Par un mémoire en défense, enregistré le 28 juin 2023, l’ENAC, représentée par Me Herrmann, conclut au rejet de la requête et à ce que la somme de 2 500 euros soit mise à la charge de Mme A au titre de l’article L. 761-1 du code de justice administrative.
Il fait valoir que :
— les conclusions de Mme A à fin d’injonction sont irrecevables ;
— les moyens de la requête ne sont pas fondés.
Par ordonnance du 29 juin 2023, la clôture de l’instruction a été reportée au 1er août 2023 à 12 heures.
Vu les autres pièces du dossier.
Vu :
— le code de l’éducation ;
— le code de justice administrative.
Les parties ont été régulièrement averties du jour de l’audience.
Ont été entendus au cours de l’audience publique :
— le rapport de Mme Lejeune,
— les conclusions de M. Déderen, rapporteur public,
— et les observations de Me Herrmann, représentant de l’ENAC.
Considérant ce qui suit :
1. Le 28 août 2019, Mme A a été admise à l’ENAC (Toulouse) au sein du cursus « Ingénieurs de l’Ecole nationale d’aviation civile » (IENAC) en deuxième année de formation.
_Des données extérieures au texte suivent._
(** * Health_monitor: the sampling-and-derived-metric engine

    A shallow embedding of the two programs of the repository,

      - [system_health_monitor.py] (class [ComprehensiveSystemHealthMonitor],
        the terminal dashboard), module [Monitor] below, and
      - [system_health_01.py] (class [SystemHealthGUI], the desktop GUI),
        module [Gui] below,

    restricted to the parts that compute something: the rate computation
    from cumulative counters, the threshold classifier, the rolling history
    and the trend analysis, and the order in which one dashboard refresh
    calls them.

    Numbers.  The readings ([psutil] percentages, temperatures, wall-clock
    times) are Python floats and the thresholds and I/O counters are Python
    ints.  In [Monitor] and [Gui] readings and times are rationals [Q] with
    exact arithmetic, counters are [Z].  Python compares a float with an
    int exactly, so the classifier is modelled without loss on finite
    readings; the quotients and the products by [1.1] and [0.9] are taken
    exactly there, where Python rounds to the nearest double.  Module
    [Binary64] is the terminal monitor's engine again with IEEE 754
    double-precision numbers and the interpreter's rounding; what depends
    on the rounding is stated about it. *)

From Stdlib Require Import ZArith QArith Qfield List String Bool Lia Arith Lqa.
From Stdlib Require Import PrimFloat SpecFloat FloatOps.
Import ListNotations.

Local Open Scope string_scope.
Local Open Scope Q_scope.

(** ** Python's comparison operators on numbers *)

Module Py.

Definition ge (x y : Q) : bool := Qle_bool y x.          (* x >= y *)
Definition le (x y : Q) : bool := Qle_bool x y.          (* x <= y *)
Definition gt (x y : Q) : bool := negb (Qle_bool x y).   (* x >  y *)
Definition lt (x y : Q) : bool := negb (Qle_bool y x).   (* x <  y *)

(** [sum(l)]: the left-to-right sum that starts from [0]. *)
Definition sum (l : list Q) : Q := fold_left Qplus l 0.

(** [l[-n:]] for [n > 0]: the last [n] elements, all of [l] when it is
    shorter. *)
Definition last_slice {A} (n : nat) (l : list A) : list A :=
  skipn (List.length l - n) l.

(** [len(l)] as a number. *)
Definition len {A} (l : list A) : Z := Z.of_nat (List.length l).

End Py.

(** ** class HealthStatus

    Both files declare the five levels with the same string values; the
    colour constants differ between the files and are kept symbolic. *)

Inductive HealthStatus : Set :=
  | CRITICAL
  | WARNING
  | CAUTION
  | HEALTHY
  | UNKNOWN.

Inductive Color : Set :=
  | COLOR_CRITICAL
  | COLOR_WARNING
  | COLOR_CAUTION
  | COLOR_HEALTHY
  | COLOR_UNKNOWN
  | COLOR_NEUTRAL.

(** The severity order of the bands.  [UNKNOWN] is not a severity level; it
    is given the number [0], below every level a present value can get. *)
Definition severity (s : HealthStatus) : nat :=
  match s with
  | UNKNOWN => 0
  | HEALTHY => 1
  | CAUTION => 2
  | WARNING => 3
  | CRITICAL => 4
  end.

(** A dictionary with string keys and integer values, in declaration
    order.  Every key the programs look up is a key of the table; the
    value returned for a missing key (where Python raises [KeyError]) is
    never used. *)
Fixpoint getitem (d : list (string * Z)) (key : string) : Q :=
  match d with
  | [] => 0
  | (k, v) :: d' => if String.eqb k key then inject_Z v else getitem d' key
  end.

(** The result of [analyze_trend]: its five return strings. *)
Inductive Trend : Set :=
  | NoData             (* "No data" *)
  | InsufficientData   (* "Insufficient data" *)
  | Increasing         (* "Increasing" *)
  | Decreasing         (* "Decreasing" *)
  | Stable.            (* "Stable" *)

(** Two cumulative counters read together: [read_bytes]/[write_bytes] of
    [psutil.disk_io_counters()], or [bytes_sent]/[bytes_recv] of
    [psutil.net_io_counters()]. *)
Record disk_io : Set := mk_disk_io {
  read_bytes : Z;
  write_bytes : Z
}.

Record net_io : Set := mk_net_io {
  bytes_sent : Z;
  bytes_recv : Z
}.

(** The expression both files write four times,
    [(current - previous) / time_delta if time_delta > 0 else 0]. *)
Definition rate (current previous : Z) (time_delta : Q) : Q :=
  if Py.gt time_delta 0
  then inject_Z (current - previous) / time_delta
  else 0.

(** ** Calls that can raise

    The exception classes the two files name in their handlers or can meet
    in the modelled code.  [PermissionError] is a subclass of [OSError];
    every class below is a subclass of [Exception]. *)

Inductive exn : Set :=
  | OSError
  | AttributeError
  | PermissionError
  | IndexError
  | TypeError
  | OtherException.

(** What a call does: it returns a value or raises. *)
Inductive outcome (A : Type) : Type :=
  | Returns (a : A)
  | Raises (e : exn).

Arguments Returns {A} a.
Arguments Raises {A} e.
Lemma to_internal_fields_error_kept S partial fields data ret errors field d :
  (∀ f e, f ∈ fields → validate_field S partial f data = Raise e →
          ∃ d', e = ValidationError d') →
  NoDup (field_name <$> fields) →
  field ∈ fields → validate_field S partial field data = Raise (ValidationError d) →
  ∃ ret' errors',
    to_internal_fields S partial fields data ret errors = Ok (ret', errors') ∧
    (field_name field, d) ∈ errors'.
Proof.
  revert ret errors. induction fields as [|f fields IH];
    intros ret errors Hraises Hnodup Hin Hfield; [by apply elem_of_nil in Hin|].
  rewrite fmap_cons in Hnodup. apply NoDup_cons in Hnodup as [Hnotin Hnodup].
  assert (∀ f' e, f' ∈ fields → validate_field S partial f' data = Raise e →
                  ∃ d', e = ValidationError d') as Hraises'.
  { intros f' e Hf'. by apply Hraises, list_elem_of_further. }
  cbn [to_internal_fields]. apply elem_of_cons in Hin as [->|Hin].
  - rewrite Hfield. apply to_internal_fields_error_stays; [done..|].
    apply elem_of_setitem.
  - destruct (validate_field S partial f data) as [[v|]|e] eqn:Hf; [by apply IH..|].
    apply Hraises in Hf as [d' ->]; [|apply list_elem_of_here]. by apply IH.
Qed.

(** When the writable fields raise nothing but validation errors and have
    different names, the validation raises a dictionary that holds the error
    of every field that failed. *)
Lemma run_validation_field_error S partial data field d :
  (∀ f e, f ∈ writable_fields S → validate_field S partial f data = Raise e →
          ∃ d', e = ValidationError d') →
  NoDup (field_name <$> writable_fields S) →
  field ∈ writable_fields S →
  validate_field S partial field data = Raise (ValidationError d) →
  ∃ errors,
    run_validation S partial data = Raise (ValidationError (DetailDict errors)) ∧
    (field_name field, d) ∈ errors.
Proof.
  intros Hraises Hnodup Hin Hfield.
  destruct (to_internal_fields_error_kept S partial (writable_fields S) data ∅ []
              field d Hraises Hnodup Hin Hfield) as (ret' & errors' & Hloop & Hkept).
  exists errors'. split; [|done].
  unfold run_validation, to_internal_value. rewrite Hloop. simpl.
  destruct errors'; [by apply elem_of_nil in Hkept|done].
Qed.

(** A required field that is missing from the payload, outside a partial
    update. *)
Lemma validate_field_missing S field data :
  required field = true → data !! field_name field = None →
  validate_field S false field data =
    Raise (ValidationError (DetailList [ErrorDetail "This field is required."])).
Proof.
  intros Hreq Hnone. unfold validate_field. rewrite Hnone. simpl. by rewrite Hreq.
Qed.
End ValidationMore.

(** ** The declarations of the two classes under the validation pass *)

Section DeclaredFields.
Context {User Store : Type} `{!EqDecision User}.
Context `{!IdentityStore User Store, !PasswordPolicy User, !Host User}.
Implicit Types (attrs data : Attrs User) (context : Context User).
Implicit Types (raw p v : Value User) (field : Field User).

Let change_password := ChangePasswordSerializer.serializer (Store:=Store).


(** A field on a value that its class and its validators accept. *)
Lemma validate_field_accepts S partial field data raw v :
  data !! field_name field = Some raw → raw ≠ VNone →
  Field_to_internal_value field raw = inr v →
  run_validators (validators field) v = Ok () →
  validate_field S partial field data =
    match ser_validate_method S (field_name field) with
    | Some validate_method => v' ← validate_method v; Ok (Some v')
    | None => Ok (Some v)
    end.
Proof.
  intros Hraw Hnone Hfield Hrun.
  unfold validate_field. rewrite Hraw. unfold Field_run_validation.
  destruct raw; [done|rewrite Hfield, Hrun..]; simpl;
    by destruct (ser_validate_method S (field_name field)).
Qed.

Lemma UserSerializer_field_raises partial data field e :
  validate_field UserSerializer.serializer partial field data = Raise e →
  ∃ d, e = ValidationError d.
Proof. by apply validate_field_raises. Qed.

Lemma fmap_filter_sublist (P : Field User → Prop) `{!∀ f, Decision (P f)}
    (l : list (Field User)) :
  field_name <$> filter P l `sublist_of` field_name <$> l.
Proof. apply fmap_sublist, sublist_filter. Qed.

Lemma UserSerializer_writable_NoDup :
  NoDup (field_name <$> writable_fields (User:=User) UserSerializer.serializer).
Proof.
  apply (sublist_NoDup _ (field_name <$> ser_fields (User:=User) UserSerializer.serializer));
    [|apply fmap_filter_sublist].
  unfold UserSerializer.serializer, UserSerializer.get_fields. cbn [ser_fields].
  rewrite <-list_fmap_compose.
  rewrite (list_fmap_ext _ id UserSerializer.Meta_fields);
    [|intros; apply get_field_name].
  rewrite list_fmap_id. unfold UserSerializer.Meta_fields.
  apply (bool_decide_unpack _). by vm_compute.
Qed.

Lemma UserSerializer_password_writable :
  UserSerializer.password ∈ writable_fields (User:=User) UserSerializer.serializer ∧
  UserSerializer.password2 ∈ writable_fields (User:=User) UserSerializer.serializer.
Proof.
  split; (apply list_elem_of_filter; split; [reflexivity|]);
    simpl; unfold UserSerializer.get_fields; apply list_elem_of_fmap.
  - exists "password". split; [reflexivity|].
    unfold UserSerializer.Meta_fields. rewrite !elem_of_cons. tauto.
  - exists "password2". split; [reflexivity|].
    unfold UserSerializer.Meta_fields. rewrite !elem_of_cons. tauto.
Qed.

(** The names of [Meta.fields] that are not in [never_input]. *)
Lemma Meta_fields_split name :
  name ∈ UserSerializer.Meta_fields →
  name ∈ never_input ∨
  name ∈ ["email"; "username"; "password"; "password2"; "first_name"; "last_name";
          "is_active"; "is_staff"; "is_superuser"].
Proof.
  unfold UserSerializer.Meta_fields, never_input. rewrite !elem_of_cons, !elem_of_nil.
  tauto.
Qed.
Par décision du 2 avril 2021, le jury de l’ENAC a autorisé Mme A à redoubler sa troisième année de ce cursus d’ingénieur. Par décision du 22 avril 2022, le directeur général de l’ENAC a prononcé l’arrêt de la scolarité de Mme A. Cette dernière a présenté un recours gracieux devant cette même autorité qui, par courrier du 14 juin 2022, a confirmé la décision précitée du jury. Mme A conteste cette décision devant le présent tribunal.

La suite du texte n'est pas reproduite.